評価調整会議とは、評価者が一堂に会して被評価者の人事評価結果を相互に確認し、意見交換をしながら必要に応じて評価の調整を行う会議のことを言います。評価者による評価点のバラつきを調整することを目的に、人事評価を客観化するための工夫の一つとして実施している企業も多いのではないでしょうか。本稿では、評価調整会議についてQ&A形式で触れていきたいと思います。

 

1:事前準備

 

 <目次>
 Q1:参加する評価者は何人程度が適切でしょうか?
 Q2:課長(一次評価者)自身の評価調整はどのように行うべきでしょうか?
 Q3:評価調整会議の実施時間はどの程度が適切でしょうか?
 Q4:事前準備しておくべき資料はあるでしょう?
 

 

 

Q1:参加する評価者は何人程度が適切でしょうか?

 

A1:最大で10名程度までを目安とすることをお勧めします。

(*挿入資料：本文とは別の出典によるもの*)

(** C3, amended: in every configuration that [n] handshakes running
    concurrently can reach, with [n] at most [MaxInt], the counter values
    read under the lock are [1, 2, ...] in the order in which they were
    read, hence strictly increasing, the session ids made from them are
    pairwise different, and no two calls hold the same session id. *)
Theorem session_ids_unique_and_increasing
    (a : int_size) (n : nat) (c : config) :
  reachable a n c ->
  Z.of_nat n <= MaxInt a ->
  issued c = Z.of_nat <$> seq 1 (length (issued c)) ∧
  StronglySorted Z.lt (issued c) ∧
  NoDup (session_name <$> issued c) ∧
  (∀ i p s, calls c !! i = Some p -> holds p = Some s ->
            s ∈ session_name <$> issued c) ∧
  (∀ i j p q s, calls c !! i = Some p -> calls c !! j = Some q ->
                holds p = Some s -> holds q = Some s -> i = j).
Proof.
  intros Hrun Hn.
  destruct (invariant_reachable _ _ _ Hrun)
    as [Hcalls Hmutex Hcounter Hissued Hholds].
  assert (Hlen : (length (issued c) <= n)%nat).
  { rewrite <- Hcalls. etrans; [| apply length_holds].
    by rewrite Hholds, length_fmap. }
  assert (Hplain : issued c = Z.of_nat <$> seq 1 (length (issued c))).
  { etrans; [exact Hissued |].
    apply Forall_fmap_ext, Forall_seq. intros k Hk. cbv beta.
    apply wrap_int_small. pose proof (int_half_positive a).
    unfold MinInt, MaxInt in *. lia. }
  assert (Hnodup : NoDup (session_name <$> issued c)).
  { apply (@NoDup_fmap_2 _ _ session_name session_name_inj). rewrite Hplain.
    apply (NoDup_fmap_2 _), NoDup_seq. }
  split; [exact Hplain |]. split; [| split; [exact Hnodup | split]].
  - rewrite Hplain. apply seq_strictly_increasing.
  - intros i p s Hi Hp. rewrite <- Hholds.
    apply list_elem_of_omap. exists p.
    split; [by eapply list_elem_of_lookup_2 | done].
  - intros i j p q s Hi Hj Hp Hq.
    eapply holds_once; eauto. by rewrite Hholds.
Qed.

Lemma two_handshakes_reachable : reachable Int64 2 two_handshakes_done.
Proof.
  unfold reachable.
  eapply rtc_l; [apply (step_lock _ _ 1%nat); reflexivity |].
  eapply rtc_l; [apply (step_increment _ _ 1%nat); reflexivity |].
  eapply rtc_l; [apply (step_sprintf _ _ 1%nat); reflexivity |].
  eapply rtc_l; [eapply (step_unlock _ _ 1%nat); reflexivity |].
  eapply rtc_l; [apply (step_lock _ _ 0%nat); reflexivity |].
  eapply rtc_l; [apply (step_increment _ _ 0%nat); reflexivity |].
  eapply rtc_l; [apply (step_sprintf _ _ 0%nat); reflexivity |].
  eapply rtc_l; [eapply (step_unlock _ _ 0%nat); reflexivity |].
  apply rtc_refl.
Defined.

Lemma session_ids_unique_and_increasing_witness :
  issued two_handshakes_done
    = Z.of_nat <$> seq 1 (length (issued two_handshakes_done)) ∧
  StronglySorted Z.lt (issued two_handshakes_done) ∧
  NoDup (session_name <$> issued two_handshakes_done).
Proof.
  destruct (session_ids_unique_and_increasing Int64 2 two_handshakes_done)
    as (H1 & H2 & H3 & _).
  - exact two_handshakes_reachable.
  - vm_compute. discriminate.
  - exact (conj H1 (conj H2 H3)).
Defined.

筆者もこれまでに多くの評価調整会議の場に同席してきましたが、人数が多過ぎると発言機会も少なくなり、どうしても集中力を欠いてしまう評価者が出てきてしまいます。社員の人事評価結果を網羅的にカバーできるように、社員規模に応じて例えば下記のように評価調整会議の場を設定してみることも一案です。

 

<社員規模50名程度の例> ※課長が一次評価者、部長が二次評価者のイメージ

  〇月〇日
時間 13時~16時
評価調整の対象者 一般社員層
参加者 全部長・全課長(8名)

 

<社員規模200名程度の例> ※課長が一次評価者、部長が二次評価者のイメージ

  〇月〇日

※各部で実施

〇月△日

※各部での調整後に部門横断的に実施

時間 13時~16時 13時~15時
評価調整の対象者 一般社員層 一般社員層
参加者 各部の部長・課長(4名) 全部長(6名)

 

一方で、評価調整会議をあえて10名以上(全部長・全課長)で実施したケースもあります。そのときは、参加者に対して“他の評価者の話しを聞くこと”を目的の一つとしてほしいことを伝えました。他の評価者はどのようなときに高い評価点をつけているのか?これら判断基準の足並みを揃えていくことは、評価者による評価点のバラつきを抑えていく上で非常に重要な取り組みとなります。参加人数に関わらず、是非評価者の皆さんに意識していただければと思います。

 

Q2:課長(一次評価者)自身の評価調整はどのように行うべきでしょうか?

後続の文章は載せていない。